Problem to solve:
Scan the lines below for the string "goes" and report how many lines contain it, giving only the number.

Data supplied:
(* ===== verification/HpackTable.v ===== *)
(** * The encoder's dynamic table ([http/h2/hpack/table.rs])

    A FIFO of header slots indexed by a Robin Hood hash table: [indices] is an
    open-addressing array of positions, each the head (oldest slot) of a chain
    of slots with one name.  Slots are addressed by a counter that survives
    insertions: the slot at index [i] has the absolute index [i - inserted],
    as a wrapping [usize]. *)

From Stdlib Require Import String.
From S2P Require Import Prelude Bytes HttpTypes.

(** The hash of a header name: [FnvHasher] of the [fnv] crate over the derived
    [Hash] of [Name]; a function of the name with a [u64] value. *)
Class NameHasher `{HT : HttpTypes} := {
  fnv_hash : Name -> Z;
  fnv_hash_range n : is_u64 (fnv_hash n);
}.

Module ModelHash.
Import ModelHttp.
(** A hash of the name's bytes with values of 64 bits. *)
#[export] Program Instance model_hasher : NameHasher := {|
  fnv_hash n := fold_left (fun acc b => Z.lxor acc b * 0x100000001b3 mod 2 ^ 64) (Name.as_slice n) 0xcbf29ce484222325 mod 2 ^ 64;
|}.
Next Obligation. intros n. apply Z.mod_pos_bound. lia. Qed.
End ModelHash.

(** ** Loops *)

(** The [probe_loop!] macro: the body runs at the probe position and either
    goes on, with new locals, or leaves the loop with a result; past the end
    the probe goes back to 0.  Running out of rounds is a panic, so a proof
    that there is none shows that the loop ends. *)
Fixpoint probe_loop {T E L R} (size : T -> Z) (body : Z -> L -> SE T E (L + R))
    (fuel : nat) (probe : Z) (l : L) : SE T E R :=
  match fuel with
  | O => panic
  | S fuel =>
      n ← gets size;
      if probe <? n then
        r ← body probe l;
        match r with
        | inl l => probe_loop size body fuel (probe + 1) l
        | inr r => mret r
        end
      else probe_loop size body fuel 0 l
  end.

(** [v[i] = x] on a [Vec] or [VecDeque]. *)
Definition set_at {E A} (l : list A) (i : Z) (x : A) : outcome E (list A) :=
  if (0 <=? i) && (i <? len l) then Ok (<[Z.to_nat i:=x]> l) else Panic.

Definition wrapping_add (a b : Z) : Z := as_usize (a + b).
Definition wrapping_sub (a b : Z) : Z := as_usize (a - b).

Module HTable.

(** ** Hash positions *)

(** [http/h2/hpack/table.rs] Pos *)
Record Pos := MkPos { index : Z; hash : Z }.

#[export] Instance Pos_eq_dec : EqDecision Pos.
Proof. solve_decision. Defined.

(** [http/h2/hpack/table.rs] MAX_SIZE *)
Definition MAX_SIZE : Z := Z.shiftl 1 16.
(** [http/h2/hpack/table.rs] DYN_OFFSET *)
Definition DYN_OFFSET : Z := 62.

(** [http/h2/hpack/table.rs] usable_capacity *)
Definition usable_capacity (cap : Z) : Z := cap - cap / 4.

(** [http/h2/hpack/table.rs] to_raw_capacity *)
Definition to_raw_capacity (n : Z) : Z := n + n / 3.

(** [usize::next_power_of_two] *)
Definition next_power_of_two (n : Z) : Z := 2 ^ Z.log2_up n.

(** [http/h2/hpack/table.rs] desired_pos *)
Definition desired_pos (mask hash : Z) : Z := Z.land hash mask.

(** [http/h2/hpack/table.rs] probe_distance *)
Definition probe_distance (mask hash current : Z) : Z :=
  Z.land (wrapping_sub current (desired_pos mask hash)) mask.

Section Table.
Context `{NH : NameHasher}.

(** ** Data *)

(** [http/h2/hpack/table.rs] Slot *)
Record Slot := MkSlot {
  slot_hash : Z;
  header : Header HeaderName;
  next : option Z;
}.

(** [http/h2/hpack/table.rs] Table *)
Record Table := MkTable {
  mask : Z;
  indices : list (option Pos);
  slots : list Slot;
  inserted : Z;
  size : Z;
  max_size : Z;
}.

(** [http/h2/hpack/table.rs] Index *)
Inductive Index :=
  | Indexed (idx : Z) (h : Header HeaderName)
  | IName (idx : Z) (h : Header HeaderName)
  | Inserted (idx : Z)
  | InsertedValue (name_idx slot_idx : Z)
  | NotIndexed (h : Header HeaderName).

Definition set_indices (ix : list (option Pos)) (t : Table) : Table :=
  MkTable (mask t) ix (slots t) (inserted t) (size t) (max_size t).
Definition set_slots (s : list Slot) (t : Table) : Table :=
  MkTable (mask t) (indices t) s (inserted t) (size t) (max_size t).
Definition set_size (n : Z) (t : Table) : Table :=
  MkTable (mask t) (indices t) (slots t) (inserted t) n (max_size t).
Definition set_max_size (n : Z) (t : Table) : Table :=
  MkTable (mask t) (indices t) (slots t) (inserted t) (size t) n.

(** [http/h2/hpack/table.rs] Table::new *)
Definition new (max_size capacity : Z) : Table :=
  if capacity =? 0 then MkTable 0 [] [] 0 0 max_size
  else
    let capacity := Z.max (next_power_of_two (to_raw_capacity capacity)) 8 in
    MkTable (wrapping_sub capacity 1) (replicate (Z.to_nat capacity) None) [] 0 0 max_size.

(** [http/h2/hpack/table.rs] Table::capacity *)
Definition capacity (t : Table) : Z := usable_capacity (len (indices t)).

(** [http/h2/hpack/table.rs] Table::resolve *)
Definition resolve {E} (t : Table) (index : Index) : outcome E (Header HeaderName) :=
  match index with
  | Indexed _ h => Ok h
  | IName _ h => Ok h
  | Inserted idx => header <$> Bytes.index (slots t) idx
  | InsertedValue _ idx => header <$> Bytes.index (slots t) idx
  | NotIndexed h => Ok h
  end.

(** [http/h2/hpack/table.rs] Table::resolve_idx *)
Definition resolve_idx {E} (index : Index) : outcome E Z :=
  match index with
  | Indexed idx _ => Ok idx
  | IName idx _ => Ok idx
  | Inserted idx => Ok (idx + DYN_OFFSET)
  | InsertedValue _ slot_idx => Ok (slot_idx + DYN_OFFSET)
  | NotIndexed _ => Panic
  end.

(** [http/h2/hpack/table.rs] Index::new *)
Definition Index_new (v : option (Z * bool)) (e : Header HeaderName) : Index :=
  match v with
  | None => NotIndexed e
  | Some (n, true) => Indexed n e
  | Some (n, false) => IName n e
  end.

(** [http/h2/hpack/table.rs] hash_header *)
Definition hash_header (h : Header HeaderName) : Z :=
  let MASK := MAX_SIZE - 1 in
  Z.land (fnv_hash (Header.name h)) MASK.

(** The arms of [index_static] that only look at the field name. *)
Definition static_names : list (StdHeader * Z) :=
  [(ACCEPT_CHARSET, 15); (ACCEPT_LANGUAGE, 17); (ACCEPT_RANGES, 18); (ACCEPT, 19);
   (ACCESS_CONTROL_ALLOW_ORIGIN, 20); (AGE, 21); (ALLOW, 22); (AUTHORIZATION, 23);
   (CACHE_CONTROL, 24); (CONTENT_DISPOSITION, 25); (CONTENT_ENCODING, 26);
   (CONTENT_LANGUAGE, 27); (CONTENT_LENGTH, 28); (CONTENT_LOCATION, 29);
   (CONTENT_RANGE, 30); (CONTENT_TYPE, 31); (COOKIE, 32); (DATE, 33); (ETAG, 34);
   (EXPECT, 35); (EXPIRES, 36); (FROM, 37); (HOST, 38); (IF_MATCH, 39);
   (IF_MODIFIED_SINCE, 40); (IF_NONE_MATCH, 41); (IF_RANGE, 42);
   (IF_UNMODIFIED_SINCE, 43); (LAST_MODIFIED, 44); (LINK, 45); (LOCATION, 46);
   (MAX_FORWARDS, 47); (PROXY_AUTHENTICATE, 48); (PROXY_AUTHORIZATION, 49); (RANGE, 50);
   (REFERER, 51); (REFRESH, 52); (RETRY_AFTER, 53); (SERVER, 54); (SET_COOKIE, 55);
   (STRICT_TRANSPORT_SECURITY, 56); (TRANSFER_ENCODING, 57); (USER_AGENT, 58);
   (VARY, 59); (VIA, 60); (WWW_AUTHENTICATE, 61)].

(** [http/h2/hpack/table.rs] index_static *)
Definition index_static (h : Header HeaderName) : option (Z * bool) :=
  match h with
  | HField name value =>
      if bool_decide (name = std_name ACCEPT_ENCODING) then
        if bool_decide (value_as_ref value = bytes_of_string "gzip, deflate")
        then Some (16, true) else Some (16, false)
      else
        match List.find (fun e => bool_decide (name = std_name e.1)) static_names with
        | Some (_, n) => Some (n, false)
        | None => None
        end
  | HAuthority _ => Some (1, false)
  | HMethod v =>
      if bool_decide (v = GET) then Some (2, true)
      else if bool_decide (v = POST) then Some (3, true)
      else Some (2, false)
  | HScheme v =>
      if bool_decide (bytes_str v = bytes_of_string "http") then Some (6, true)
      else if bool_decide (bytes_str v = bytes_of_string "https") then Some (7, true)
      else Some (6, false)
  | HPath v =>
      if bool_decide (bytes_str v = bytes_of_string "/") then Some (4, true)
      else if bool_decide (bytes_str v = bytes_of_string "/index.html") then Some (5, true)
      else Some (4, false)
  | HStatus v =>
      match status_as_u16 v with
      | 200 => Some (8, true)
      | 204 => Some (9, true)
      | 206 => Some (10, true)
      | 304 => Some (11, true)
      | 400 => Some (12, true)
      | 404 => Some (13, true)
      | 500 => Some (14, true)
      | _ => Some (8, false)
      end
  end.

Solution to this task:
2